From the records below, transcribe only the lines running from the one with "- intros a nonce pt aad _. unfold toy_Seal, toy_tag." through the one with "match s with". Keep both of those end lines.
######
(* ===== verification/WebProps.v ===== *)
(** The properties of the example web-service: what each request is answered
    with, and which of them reach the broker. *)

From S2P Require Import Prelude GoTime GoPath GoText GoError Errors Pb Client Minting Program Http ExWeb.

(** ** Paths *)

Lemma PathUnescape_plain s : x25 ∉ s -> PathUnescape s = Some s.
Proof.
  induction s as [|b s IH]; [done|]. intros [Hb Hs]%not_elem_of_cons. cbn [PathUnescape].
  rewrite decide_False by done. by rewrite IH.
Qed.

Lemma split_slash_single l c : split_slash l = [c] -> l = c /\ slash ∉ l.
Proof.
  revert c. induction l as [|b l IH]; intros c; cbn [split_slash]; [intros [= <-]; by split; [|apply not_elem_of_nil]|].
  case_decide as Hb; [intros [= _ E]; by destruct (split_slash_nonempty l)|].
  destruct (split_slash l) as [|x xs] eqn:E; [by destruct (split_slash_nonempty l)|]. intros [= <- ->].
  destruct (IH x eq_refl) as [<- Hl]. split; [done|]. apply not_elem_of_cons. by split.
Qed.

(** A rooted path without escapes has the one segment [seg] when it is that
    segment behind a slash. *)
Lemma segments_single seg rest : seg <> [] -> slash ∉ seg -> seg <> [slash] -> x25 ∉ rest -> x25 ∉ seg ->
  segments (slash :: rest) = [seg] <-> rest = seg.
Proof.
  intros H1 H2 H3 H4 H5. cbn [segments]. rewrite decide_False by (by intros []). split.
  - destruct (split_slash rest) as [|c [|d cs]] eqn:E; cbn [segments_of]; [done| |by destruct cs].
    apply split_slash_single in E as [<- _]. case_decide; [by intros [= <-]|]. intros [= <-].
    unfold pathUnescape. by rewrite PathUnescape_plain.
  - intros ->. rewrite split_slash_simple by done. cbn [segments_of]. rewrite decide_False by done.
    unfold pathUnescape. by rewrite PathUnescape_plain.
Qed.

(** ** The service *)

Section web.
Context {Gr : Grpc} {GS : GrpcStatus} {WK : WellKnown} {J : JsonEncoder} {GV : GoValues}.

(** The path of the request has the one segment [seg]. *)
Definition requests (r : Request) (seg : string) : Prop := segments (EscapedPath r) = [str seg].

(** A request the multiplexer answers itself, before it looks for a route. *)
Definition canonical (r : Request) : Prop :=
  RequestURI r <> str "*" /\ (Method r = str "CONNECT" \/ cleanPath (EscapedPath r) = EscapedPath r).

#[local] Instance requests_dec r seg : Decision (requests r seg).
Proof. unfold requests. apply _. Defined.
#[local] Instance canonical_dec r : Decision (canonical r).
Proof. unfold canonical. apply _. Defined.

(** The call of the broker a token takes: its context and its request. *)
Definition mint_context (r : Request) (b : B) : context :=
  mkContext (Some (match Deadline (req_Context r) with
                   | Some t => Z.min t (now b + 10 * Second)
                   | None => now b + 10 * Second
                   end)).
Definition mint_message (s : service) (claims : bytes) : MintJwtRequest :=
  mkMintJwtRequest (svc_keyID s) (Some (str "web-service-go-demo")) (Some (durationpb_New (5 * Minute))) claims.
Definition bad_gateway (err : error) : answer :=
  Handled (mkHttpResponse 502 (str "mint refused: " ++ error_text err ++ [x0a])).

Lemma token_run s r b : Handled (token s (req_Context r) b).1 =
    match objectJSON (jr_Claims (token_request s)) "jwt claims" with
    | Err err => bad_gateway err
    | Ok claims =>
        match (Invoke MintingService_MintJwt (conn (svc_client s)) (mint_context r b) (mint_message s claims) [] b).1 with
        | Ok resp => Handled (mkHttpResponse 200 (CredentialResponse_Token resp))
        | Err err => bad_gateway (statusError err)
        end
    end /\
  (token s (req_Context r) b).2 =
    match objectJSON (jr_Claims (token_request s)) "jwt claims" with
    | Err _ => b
    | Ok claims =>
        (Invoke MintingService_MintJwt (conn (svc_client s)) (mint_context r b) (mint_message s claims) [] b).2
    end.
Proof.
  unfold token, MintJwt. cbn [jr_Claims token_request optionalObjectJSON].
  destruct (objectJSON _ _) as [claims|err]; [|done].
  rewrite mint_eq. unfold stub.
  assert (effective (svc_client s) (context_WithTimeout (now b) (req_Context r) (10 * Second)) b = mint_context r b) as ->.
  { unfold effective. by case_decide. }
  change (mkMintJwtRequest _ _ _ claims) with (mint_message s claims).
  by destruct (Invoke _ _ _ _ _ _) as [[resp|err] b'].
Qed.

(** The two routes, by the segments of the path. *)
Lemma newMux_routes s :
  newMux s = [mkRoute (str "GET") [str "healthz"] healthz; mkRoute (str "POST") [str "token"] (token s)].
Proof. reflexivity. Qed.

Lemma find_newMux s m segs :
  find_route (newMux s) m segs =
    if decide (m = str "GET" /\ segs = [str "healthz"]) then Some (mkRoute (str "GET") [str "healthz"] healthz)
    else if decide (m = str "POST" /\ segs = [str "token"]) then Some (mkRoute (str "POST") [str "token"] (token s))
    else None.
Proof.
  rewrite newMux_routes. unfold find_route. cbn [find rt_method rt_segments].
  case_bool_decide as H1; [by rewrite decide_True by naive_solver|]. rewrite (decide_False (P := _ /\ _)) by naive_solver.
  case_bool_decide as H2; [by rewrite decide_True by naive_solver|]. by rewrite decide_False by naive_solver.
Qed.

Lemma match_newMux s m path :
  match_route (newMux s) m path =
    if decide (segments path = [str "token"]) then
      if decide (m = str "POST") then Some (mkRoute (str "POST") [str "token"] (token s)) else None
    else if decide (segments path = [str "healthz"]) then
      if decide (m = str "GET" \/ m = str "HEAD") then Some (mkRoute (str "GET") [str "healthz"] healthz) else None
    else None.
Proof.
  unfold match_route. rewrite !find_newMux.
  destruct (decide (segments path = [str "token"])) as [E|E]; [rewrite E|];
    [|destruct (decide (segments path = [str "healthz"])) as [E'|E']; [rewrite E'|]].
  - repeat case_decide; naive_solver.
  - repeat case_decide; naive_solver.
  - repeat case_decide; naive_solver.
Qed.

Lemma matching_newMux s path :
  matching_methods (newMux s) path =
    if decide (segments path = [str "token"]) then [str "POST"]
    else if decide (segments path = [str "healthz"]) then [str "GET"; str "HEAD"] else [].
Proof.
  rewrite newMux_routes. unfold matching_methods. cbn [List.filter rt_segments].
  destruct (decide (segments path = [str "token"])) as [E|E]; [by rewrite E|].
  destruct (decide (segments path = [str "healthz"])) as [E'|E']; [by rewrite E'|].
  by rewrite !bool_decide_eq_false_2 by congruence.
Qed.

(** What the multiplexer does with any request. *)
Lemma ServeHTTP_newMux s r b :
  ServeHTTP (newMux s) r b =
    if decide (RequestURI r = str "*") then (BadRequest, b)
    else if decide (canonical r) then
      if decide (segments (EscapedPath r) = [str "token"]) then
        if decide (Method r = str "POST")
        then let '(resp, b') := token s (req_Context r) b in (Handled resp, b')
        else (MethodNotAllowed [str "POST"], b)
      else if decide (segments (EscapedPath r) = [str "healthz"]) then
        if decide (Method r = str "GET" \/ Method r = str "HEAD")
        then (Handled (mkHttpResponse 200 (str "ok" ++ [x0a])), b)
        else (MethodNotAllowed [str "GET"; str "HEAD"], b)
      else (NotFound, b)
    else (Redirected (cleanPath (EscapedPath r)) (RawQuery r), b).
Proof.
  unfold ServeHTTP. case_decide as Hu; [done|].
  set (path := if bool_decide _ then _ else _).
  assert (canonical r <-> path = EscapedPath r) as Hc.
  { unfold canonical, path. case_bool_decide; naive_solver. }
  destruct (decide (path <> EscapedPath r)) as [Hp|Hp].
  - rewrite (decide_False (P := canonical r)) by naive_solver. unfold path in Hp |- *. by case_bool_decide.
  - apply dec_stable in Hp. rewrite (decide_True (P := canonical r)) by naive_solver.
    rewrite Hp, match_newMux, matching_newMux. by repeat case_decide.
Qed.

Lemma requests_path r rest : EscapedPath r = slash :: rest -> x25 ∉ rest ->
  (requests r "token" <-> rest = str "token") /\ (requests r "healthz" <-> rest = str "healthz").
Proof.
  intros E Hr. unfold requests. rewrite E.
  split; apply segments_single; try done; try (by apply (bool_decide_unpack _); vm_compute).
Qed.

(** C21: the token service. A request for the health page is answered with
    [ok]; a POST of the token page, under any spelling of its path, makes one
    call of the broker, for the service's key, the fixed subject, claims and
    lifetime of five minutes, and within ten seconds or the request's own
    deadline, and is answered with the token of the broker, or with 502 and the
    error. No other request reaches the broker: another method is answered with
    the methods allowed, any other path is not found, and a path that is not
    clean is redirected. *)
Theorem web_service_routes s r b :
  let '(a, b') := ServeHTTP (newMux s) r b in
  (Method r = str "POST" /\ canonical r /\ requests r "token" ->
    match objectJSON (jr_Claims (token_request s)) "jwt claims" with
    | Err err => a = bad_gateway err /\ b' = b
    | Ok claims =>
        let '(res, b1) := Invoke MintingService_MintJwt (conn (svc_client s)) (mint_context r b)
          (mint_message s claims) [] b in
        b' = b1 /\ a = match res with
          | Ok resp => Handled (mkHttpResponse 200 (CredentialResponse_Token resp))
          | Err err => bad_gateway (statusError err)
          end
    end) /\
  (~ (Method r = str "POST" /\ canonical r /\ requests r "token") -> b' = b /\
    a = if decide (RequestURI r = str "*") then BadRequest
        else if decide (canonical r) then
          if decide (requests r "token") then MethodNotAllowed [str "POST"]
          else if decide (requests r "healthz") then
            if decide (Method r = str "GET" \/ Method r = str "HEAD")
            then Handled (mkHttpResponse 200 (str "ok" ++ [x0a])) else MethodNotAllowed [str "GET"; str "HEAD"]
          else NotFound
        else Redirected (cleanPath (EscapedPath r)) (RawQuery r)) /\
  (forall rest, EscapedPath r = slash :: rest -> x25 ∉ rest ->
    (requests r "token" <-> rest = str "token") /\ (requests r "healthz" <-> rest = str "healthz")).
Proof.
  destruct (ServeHTTP (newMux s) r b) as [a b'] eqn:E. apply and_assoc. split; [|apply requests_path].
  rewrite ServeHTTP_newMux in E. unfold requests.
  destruct (decide (RequestURI r = str "*")) as [Hu|Hu]; [|destruct (decide (canonical r)) as [Hc|Hc]].
  - injection E as <- <-. split; [|done]. by intros (_ & [] & _).
  - destruct (decide (segments _ = _)) as [Ht|Ht]; [destruct (decide (Method r = str "POST")) as [Hm|Hm]|].
    + split; [intros _|naive_solver]. destruct (token_run s r b) as [Ha Hb].
      destruct (token s (req_Context r) b) as [resp b2]. cbn [fst snd] in *. injection E as <- <-.
      destruct (objectJSON _ _); [|done]. subst b2. by destruct (Invoke _ _ _ _ _ _).
    + injection E as <- <-. split; [naive_solver|done].
    + split; [naive_solver|]. intros _. repeat case_decide; by injection E as <- <-.
  - injection E as <- <-. split; [naive_solver|done].
Qed.
End web.
(* ===== verification/Concrete.v ===== *)
(** Concrete instances of the interfaces the model is parametric in, each with
    the laws the theorems assume of it: an in-memory platform, a toy AEAD and
    KDF, a toy KEM, and the text of gRPC errors.  They show that the laws can
    hold together, and the witnesses evaluate on them. *)

From S2P Require Import Prelude GoTime GoError IO Crypto Format Chunks ChunkSpec Errors Pb Client Keytype.
From S2P Require Import Aead Signing Kem KemLemmas Minting Admin.

(** ** An in-memory platform

    A reader hands out its bytes in pieces of at most [S step]; a writer appends
    to a buffer until its budget, if it has one, is exhausted; the random
    source counts. *)

Record mem_reader := mkReader { rd_step : nat; rd_bytes : bytes }.
Record mem_writer := mkWriter { wr_budget : option nat; wr_bytes : bytes }.

Definition mem_Read (r : mem_reader) (n : nat) : bytes * option error * mem_reader :=
  match rd_bytes r with
  | [] => ([], Some EOF, r)
  | bs => let k := Nat.min n (S (rd_step r)) in (take k bs, None, mkReader (rd_step r) (drop k bs))
  end.

Definition mem_Write (w : mem_writer) (p : bytes) : option error * mem_writer :=
  match wr_budget w with
  | None => (None, mkWriter None (wr_bytes w ++ p))
  | Some b =>
      if decide (length p <= b)%nat then (None, mkWriter (Some (b - length p)%nat) (wr_bytes w ++ p))
      else (Some (Foreign 1), mkWriter (Some 0%nat) (wr_bytes w ++ take b p))
  end.

Definition mem_rand (g : Z) (n : nat) : bytes * option error * Z :=
  (map (fun i => byte_of (g + Z.of_nat i)) (seq 0 n), None, g + Z.of_nat n).

#[export] Instance mem_platform (X : Type) : Platform X := {
  R := mem_reader;
  W := mem_writer;
  G := Z;
  Read := mem_Read;
  Write := mem_Write;
  written := wr_bytes;
  rand_Read := mem_rand;
}.

#[export] Instance mem_platform_laws X : PlatformLaws (mem_platform X).
Proof.
  split.
  - intros w p e w'. cbn. unfold mem_Write. destruct (wr_budget w) as [b|]; [case_decide|];
      intros [= <- <-]; cbn; eexists; (split; [reflexivity|]); split; try done.
    exists (drop b p). by rewrite take_drop.
  - intros g n b g'. cbn. intros [= <- <-]. by rewrite length_map, length_seq.
Qed.

Section memory.
Context (X : Type).

Lemma mem_delivers step bs : delivers (P := mem_platform X) (mkReader step bs) bs.
Proof.
  exists (fun r l => rd_bytes r = l). split; [|done]. intros [s l] ? n <- Hn. cbn. unfold mem_Read. cbn.
  destruct l as [|b l].
  - exists [], [], (Some EOF), (mkReader s []). cbn. split_and!; try done; [lia|by right].
  - destruct n as [|n]; [lia|]. eexists _, _, _, _. split; [reflexivity|].
    split; [by rewrite take_drop|]. split; [rewrite length_take; lia|]. split; [done|]. left. done.
Qed.

Lemma mem_reliable bs : reliable (P := mem_platform X) (mkWriter None bs).
Proof.
  exists (fun d => wr_budget d = None). split; [done|]. intros [b l] p Hb. cbn in Hb. subst b.
  eexists. split; reflexivity.
Qed.

Lemma mem_entropic g : entropic (P := mem_platform X) g.
Proof. exists (fun _ => True). split; [done|]. intros. eexists _, _. split; [reflexivity|done]. Qed.

(** A fresh call: the bytes to read, in pieces, an empty buffer, and the
    random source at 0. *)
Definition mem_world (step : nat) (input : bytes) (x : X) : world (mem_platform X) :=
  World (P := mem_platform X) (mkReader step input) (mkWriter None []) 0 [] x.
End memory.

(** ** A toy AEAD and KDF

    [Seal] appends a 16-byte checksum of the key, the nonce, the additional
    data and the plaintext; the KDF is a 32-byte checksum. *)

Definition checksum (l : bytes) : Z :=
  foldl (fun h b => (h * 257 + byte_val b + 1) `mod` (2 ^ 127 - 1)) 1 l.

Record toy_aead := mkToyAead { toy_alg : N; toy_key : bytes }.

Definition toy_tag (a : toy_aead) (nonce pt aad : bytes) : bytes :=
  be_put 16 (checksum (byte_of (Z.of_N (toy_alg a)) :: toy_key a ++ nonce ++ be_put 8 (len aad) ++ aad ++ pt)).

Definition toy_Seal (a : toy_aead) (nonce pt aad : bytes) : bytes := pt ++ toy_tag a nonce pt aad.

Definition toy_Open (a : toy_aead) (nonce ct aad : bytes) : option bytes :=
  let pt := take (length ct - 16) ct in
  if decide (toy_Seal a nonce pt aad = ct) then Some pt else None.

#[export] Instance toy_crypto : Crypto := {
  Block := bytes;
  AEAD := toy_aead;
  aes_NewCipher key := if decide (length key = 16 \/ length key = 24 \/ length key = 32)%nat
    then Some key else None;
  cipher_NewGCM key := Some (mkToyAead 1 key);
  chacha20poly1305_New key := if decide (length key = 32)%nat then Some (mkToyAead 2 key) else None;
  Seal := toy_Seal;
  Open := toy_Open;
  hkdf_sha256_Key secret salt info n :=
    Some (take (Z.to_nat n) (be_put 16 (checksum (secret ++ salt ++ info)) ++
      be_put 16 (checksum (info ++ salt ++ secret)) ++ replicate (Z.to_nat n) x00));
}.

#[export] Instance toy_crypto_laws : CryptoLaws toy_crypto.
Proof.
  split; cbn.
  - intros key H. eexists _, _. rewrite decide_True by lia. done.
  - intros key H. eexists. by rewrite decide_True by lia.
  - intros a nonce pt aad _. unfold toy_Open.
    assert (take (length (toy_Seal a nonce pt aad) - 16) (toy_Seal a nonce pt aad) = pt) as ->.
    { unfold toy_Seal, toy_tag. apply take_app_length'. rewrite length_app, length_be_put. lia. }
    by rewrite decide_True.
  - intros a nonce pt aad _. unfold toy_Seal, toy_tag. by rewrite length_app, length_be_put.
  - intros secret salt info. eexists. split; [done|].
    rewrite length_take, !length_app, !length_be_put, length_replicate. lia.
Qed.

(** ** A toy KEM

    Keys are seeds; the ciphertext is the shared secret, padded to the
    suite's length. *)

Inductive toy_scheme := Toy512 | Toy768 | Toy1024.

Definition toy_ct_len (s : toy_scheme) : nat :=
  match s with Toy512 => 768 | Toy768 => 1088 | Toy1024 => 1568 end%nat.

#[export] Instance toy_circl {X} : Circl (mem_platform X) := {
  Scheme := toy_scheme;
  KemPublicKey := bytes;
  KemPrivateKey := bytes;
  mlkem512_Scheme := Toy512;
  mlkem768_Scheme := Toy768;
  mlkem1024_Scheme := Toy1024;
  SeedSize _ := 64;
  DeriveKeyPair _ seed := (seed, seed);
  UnmarshalBinaryPublicKey _ b := if decide (len b = 64) then Ok b else Err (Foreign 2);
  MarshalBinary pk := Ok pk;
  Encapsulate s pk g :=
    let ss := be_put 32 (g * 8191 + checksum pk) in
    (Ok (ss ++ replicate (toy_ct_len s - 32) x00, ss), g + 1);
  Decapsulate _ sk ct := Ok (take 32 ct);
}.

#[export] Instance toy_circl_laws {X} : CirclLaws (@toy_circl X).
Proof.
  split.
  - intros scheme seed pk sk Hs [= <- <-]. exists seed. cbn in *. by rewrite decide_True.
  - intros scheme pk g Hg. eexists _, _, _. split; [reflexivity|]. apply mem_entropic.
  - intros scheme seed pk sk g ct ss g' Hs [= <- <-] [= <- <- <-].
    reflexivity.
  - intros pk g ct ss g'. split_and!; intros [= <- <- <-]; reflexivity.
Qed.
######
* Result below *
  - intros a nonce pt aad _. unfold toy_Seal, toy_tag. by rewrite length_app, length_be_put.
  - intros secret salt info. eexists. split; [done|].
    rewrite length_take, !length_app, !length_be_put, length_replicate. lia.
Qed.

(** ** A toy KEM

    Keys are seeds; the ciphertext is the shared secret, padded to the
    suite's length. *)

Inductive toy_scheme := Toy512 | Toy768 | Toy1024.

Definition toy_ct_len (s : toy_scheme) : nat :=
  match s with Toy512 => 768 | Toy768 => 1088 | Toy1024 => 1568 end%nat.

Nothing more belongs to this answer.